INPUT DATA:
(* ===== verification/Objects.v ===== *)
(** The virtual functions of all kinds of objects (the override declarations of src/src/object/executable.hpp,
    src/src/object/dynamic.hpp and src/src/object/relocatable.hpp, the defaults of src/src/object/base.hpp): an instance
    of the interface [ObjectOps] the rest of the loader is modelled against.

    Preloading a dynamic object opens the libraries it needs, which are loaded with the same functions:
    every nested load takes one unit of fuel. *)
From S2P Require Import Prelude Platform Segment Symbol Tls World Object Identity Gdb Loader Executable Dynamic Relocatable.

Module Objects.
Import World Object.

Definition PT_DYNAMIC : Z := 2.

Section objects.
Context `{DlhMath}.
Context (kernel : kernel_t) `{Env} `{Symbol.StringOps} `{Executable.ElfSegments} `{Dynamic.ElfTables} `{Dynamic.RelocatorOps}
  `{Dynamic.DynEnv} `{Relocatable.RelEnv}.

(** Dynamic dispatch *)
Definition by_kind {A} (o : Z) (dynamic : bool -> M world A) (executable relocatable : M world A) : M world A :=
  ob ← get_object o;
  match o_kind ob with
  | KDynamic pic => dynamic pic
  | KExecutable => executable
  | KRelocatable => relocatable
  end.

(** Symbol lookup does not depend on other functions. *)
Definition resolve_symbol (w : world) (o : Z) (n : string) (hash gnu_hash : Z) (v : Version) : option VersionedSymbol :=
  match objects w !! o with
  | Some ob =>
      match o_kind ob with
      | KDynamic _ => Dynamic.resolve_symbol o n hash gnu_hash v
      | KExecutable => None
      | KRelocatable => Relocatable.resolve_symbol w o n
      end
  | None => None
  end.
Definition resolve_address (w : world) (o addr : Z) : option VersionedSymbol :=
  match objects w !! o with
  | Some ob =>
      match o_kind ob with
      | KDynamic _ => Dynamic.resolve_address w o addr
      | KExecutable => None
      | KRelocatable => Relocatable.resolve_address w o addr
      end
  | None => None
  end.

(** Object::dynamic_address *)
Definition dynamic_address (w : world) (o : Z) : Z :=
  match objects w !! o with
  | Some ob =>
      match find (fun s => s.1 =? PT_DYNAMIC) (Executable.elf_segments o) with
      | Some (_, g) => w64 ((if bool_decide (h_type (header_at (trace w) (d_addr (o_data ob))) = ET_EXEC) then 0 else o_base ob)
                            + MemorySegment.seg_virt_addr g)
      | None => 0
      end
  | None => 0
  end.

(** One level: [sub] are the functions of the objects that are loaded meanwhile. *)
Definition ops_over (sub : ObjectOps) (fuel : nat) : ObjectOps := {|
  v_construct o := by_kind o (Dynamic.construct o) (mret tt) (Relocatable.construct o);
  v_preload o := by_kind o (fun _ => Dynamic.preload kernel fuel o) (Executable.preload_segments o false) (Relocatable.preload o);
  v_fix o := by_kind o (fun _ => Dynamic.fix_ o) (mret true) (mret true);
  v_preprepare o := by_kind o (fun _ => mret tt) (mret tt) (Relocatable.preprepare kernel o);
  v_prepare o := by_kind o (fun _ => Dynamic.prepare kernel o) (mret true) (Relocatable.prepare o);
  v_update o := by_kind o (fun _ => Dynamic.update kernel o) (mret true) (Relocatable.update o);
  v_patchable o := by_kind o (fun _ => Dynamic.patchable o) (mret false) (Relocatable.patchable o);
  v_initialize o preinit :=
    by_kind o (fun _ => Dynamic.initialize o preinit) (mret true) (Relocatable.initialize o preinit);
  v_resolve_symbol := resolve_symbol;
  v_resolve_address := resolve_address;
  v_dynamic_address := dynamic_address;
|}.

(** The functions when no further library can be loaded *)
Definition no_ops : ObjectOps := {|
  v_construct _ := no_fuel; v_preload _ := no_fuel; v_fix _ := no_fuel; v_preprepare _ := no_fuel;
  v_prepare _ := no_fuel; v_update _ := no_fuel; v_patchable _ := no_fuel; v_initialize _ _ := no_fuel;
  v_resolve_symbol := resolve_symbol; v_resolve_address := resolve_address; v_dynamic_address := dynamic_address;
|}.
Fixpoint object_ops (fuel : nat) : ObjectOps :=
  match fuel with
  | O => no_ops
  | S fuel => ops_over (object_ops fuel) fuel
  end.
End objects.
End Objects.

WHAT YOU SHOULD DO:
Reproduce exactly, and only, the lines from the start of the entries through the one that contains "of the interface".

RESULT FOR THIS TASK:
(* ===== verification/Objects.v ===== *)
(** The virtual functions of all kinds of objects (the override declarations of src/src/object/executable.hpp,
    src/src/object/dynamic.hpp and src/src/object/relocatable.hpp, the defaults of src/src/object/base.hpp): an instance
    of the interface [ObjectOps] the rest of the loader is modelled against.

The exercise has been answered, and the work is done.